Still, the interface is clean, the categories make sense,

I have no idea how many people actually subscribe or whether FetchWire stands a chance of turning the wire service model on its head. But it’s a simple example of edge content I can use in my presentation. And, I believe it’s further evidence that there’s a future in edge content that offers communicators a real advantage.

I sense a “10 list” on the horizon: “10 uses of edge content for communicators.” Watch for it.

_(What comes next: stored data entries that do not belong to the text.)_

(** The loop of [get_service_status].  The code iterates over
    [self.services.items()], that is, in the order in which the entries
    were inserted; the map of the store does not keep that order, so the
    keys in their order are the argument [keys]. *)
Fixpoint get_service_status_from (os : OS) (keys : list string)
    (status : gmap string ServiceStatus) : M (gmap string ServiceStatus) :=
  match keys with
  | [] => ret status
  | service_name :: rest =>
      g <- get ;;
      match services g !! service_name with
      | None => get_service_status_from os rest status
      | Some info =>
          is_running <- is_service_running os service_name ;;
          get_service_status_from os rest
            (<[service_name :=
                 {| status_running := is_running;
                    status_pid := pid info;
                    status_port := port info;
                    status_started_by := started_by info;
                    status_start_time := Some (start_time info);
                    status_restart_count := default 0 (restart_count info) |}]>
               status)
      end
  end.

Definition get_service_status (os : OS) (keys : list string)
    : M (gmap string ServiceStatus) :=
  get_service_status_from os keys ∅.

(** What a status says of the entry it was made from, the probes of the
    operating system having been made at the calls [first], ..., [next - 1]. *)
Definition status_of_entry (os : OS) (first next : nat) (info : ServiceInfo)
    (st : ServiceStatus) : Prop :=
  status_pid st = pid info /\
  status_port st = port info /\
  status_started_by st = started_by info /\
  status_start_time st = Some (start_time info) /\
  status_restart_count st = default 0 (restart_count info) /\
  (status_running st = true ->
   pid info <> 0 /\
   exists n, (first <= n < next)%nat /\
     process_is_running os n (pid info) = Ok true).




(** ** More sample systems *)

(** A machine whose processes ignore [terminate()]: the wait of 10
    seconds times out, the wait after [kill()] returns.  Nothing listens,
    the scripts are installed and a spawn gives pid 5000. *)
Definition stubborn_os : OS :=
  {| net_connections := fun _ => Ok [];
     process_is_running := fun _ _ => Ok true;
     process_lookup := fun _ _ => Ok tt;
     process_terminate := fun _ _ => Ok tt;
     process_wait := fun _ _ timeout =>
       if timeout =? 10 then Raised TimeoutExpired else Ok tt;
     process_kill := fun _ _ => Ok tt;
     path_exists := fun _ _ _ => true;
     subprocess_Popen := fun _ _ _ _ => Ok 5000;
     http_get := fun _ _ _ => Raised (OtherError "ClientConnectorError");
     datetime_now := fun n => Z.of_nat n |}.

(** The guardian after [start_all_services] on [fresh_os]: the five
    services are tracked. *)
Definition running_guardian : Guardian :=
  store (start_all_services fresh_os STARTUP_ORDER fresh_guardian).

(** The entry of [tracking_guardian]. *)
Definition tracked_entry : ServiceInfo :=
  {| pid := 4242; port := 8001; process := Some 4242;
     started_by := guardian; start_time := 3;
     restart_count := Some 1; last_restart := Some 7 |}.

(** A machine whose processes survive [kill()]: every wait times out. *)
Definition unkillable_os : OS :=
  {| net_connections := fun _ => Ok [];
     process_is_running := fun _ _ => Ok true;
     process_lookup := fun _ _ => Ok tt;
     process_terminate := fun _ _ => Ok tt;
     process_wait := fun _ _ _ => Raised TimeoutExpired;
     process_kill := fun _ _ => Ok tt;
     path_exists := fun _ _ _ => true;
     subprocess_Popen := fun _ _ _ _ => Ok 5000;
     http_get := fun _ _ _ => Raised (OtherError "ClientConnectorError");
     datetime_now := fun n => Z.of_nat n |}.

(** * Properties *)

(** ** Running computations *)

Lemma bind_inv {A B} (m : M A) (k : A -> M B) g r g' t :
  bind m k g = (r, g', t) ->
  (exists a g1 t1 t2,
      m g = (Ok a, g1, t1) /\ k a g1 = (r, g', t2) /\ t = t1 ++ t2) \/
  (exists e, m g = (Raised e, g', t) /\ r = Raised e).
Proof.
  unfold bind. destruct (m g) as [[[a|e] g1] t1].
  - destruct (k a g1) as [[r2 g2] t2] eqn:Hk. intros [= <- <- <-].
    left. by exists a, g1, t1, t2.
  - intros [= <- <- <-]. right. by exists e.
Qed.

Lemma bind_Ok {A B} (m : M A) (k : A -> M B) g a g1 t1 :
  m g = (Ok a, g1, t1) ->
  bind m k g = (outcome (k a g1), store (k a g1), t1 ++ events (k a g1)).
Proof.
  intros H. unfold bind. rewrite H. by destruct (k a g1) as [[r2 g2] t2].
Qed.

Lemma bind_Raised {A B} (m : M A) (k : A -> M B) g e g1 t1 :
  m g = (Raised e, g1, t1) -> bind m k g = (Raised e, g1, t1).
Proof. intros H. unfold bind. by rewrite H. Qed.

Lemma try_except_inv {A} (body : M A) classes handler g r g' t :
  try_except body classes handler g = (r, g', t) ->
  (body g = (r, g', t) /\ forall e, r = Raised e -> classes e = false) \/
  (exists e g1 t1 t2,
      body g = (Raised e, g1, t1) /\ classes e = true /\
      handler e g1 = (r, g', t2) /\ t = t1 ++ t2).
Proof.
  unfold try_except. destruct (body g) as [[[a|e] g1] t1].
  - intros [= <- <- <-]. left. split; [done | by intros e [=]].
  - destruct (classes e) eqn:Hc.
    + destruct (handler e g1) as [[r2 g2] t2] eqn:Hh. intros [= <- <- <-].
      right. by exists e, g1, t1, t2.
    + intros [= <- <- <-]. left. split; [done | by intros e' [= <-]].
Qed.

Lemma result_eta {A} (r : result A * Guardian * list event) :
  r = (outcome r, store r, events r).
Proof. by destruct r as [[? ?] ?]. Qed.

(** ** What a computation respects

    A relation between the stores before and after, a property of every
    event emitted and a property of every exception raised, each carried
    through sequencing and exception handling. *)

Section Respects.

Variable os : OS.
Variable R : Guardian -> Guardian -> Prop.
Variable P : event -> Prop.
Variable E : exn -> Prop.
Context `{!Frame R}.

Abbreviation respects := (respects R P E).

Lemma respects_ret {A} (a : A) : respects (ret a).
Proof.
  intros g r g' t [= <- <- <-]. split; [apply frame_refl | by split].
Qed.

Lemma respects_get : respects get.
Proof.
  intros g r g' t [= <- <- <-]. split; [apply frame_refl | by split].
Qed.

Lemma respects_modify f : (forall g, R g (f g)) -> respects (modify f).
Proof. intros Hf g r g' t [= <- <- <-]. split; [apply Hf | by split]. Qed.

Lemma respects_emit e : P e -> respects (emit e).
Proof.
  intros He g r g' t [= <- <- <-].
  split; [apply frame_refl | split; [by constructor | done]].
Qed.

Lemma respects_log lv m : P (Log lv m) -> respects (log lv m).
Proof. apply respects_emit. Qed.

Lemma respects_sleep s : P (Sleep s) -> respects (sleep s).
Proof. apply respects_emit. Qed.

Posted by Shel on 03/21 at 02:15 PM
Edge Content • (2) CommentsPermalink

Saturday, June 24, 2006

Microformats go mainstream

I reported here earlier this month that Technorati was experimenting with microformats, the tags you can add to content like events or contacts so they can be found, collected, and categorized by sites that aggregate such content. Microformats are part of a larger trend called “edge” content that I find exciting. As more people create their own content on their own sites, it makes sense to use this content “on the edge” instead of the old model, which had people submitting their content for publication in a central place. Newspaper classified advertising—and their online equivalents like eBay and Craig’s List—are examples of the latter. Edgeio is an example of the former.

Still, this remains pretty geeky stujff, but perhaps not for much longer. Niall Kennedy reports that Yahoo! is embracing microformats. Yahoo! Local is supporting the hcard, hreview, and hcal markup—tags that let sites list contacts, reviews (of restaurants, for example), and events listed on blogs andsites from across the web.

According to the Yahoo Local|Maps blog:

We believe in giving you more control over your data and the user experience on Yahoo! Local. With our microformat support, we’ve opened up new data and new possibilities for the developer community to build upon, to make tools that will be genuinely useful to all our users.

With Yahoo! adopting microformats, Google can’t be far behind and edge content may become mainstream sooner than I expected.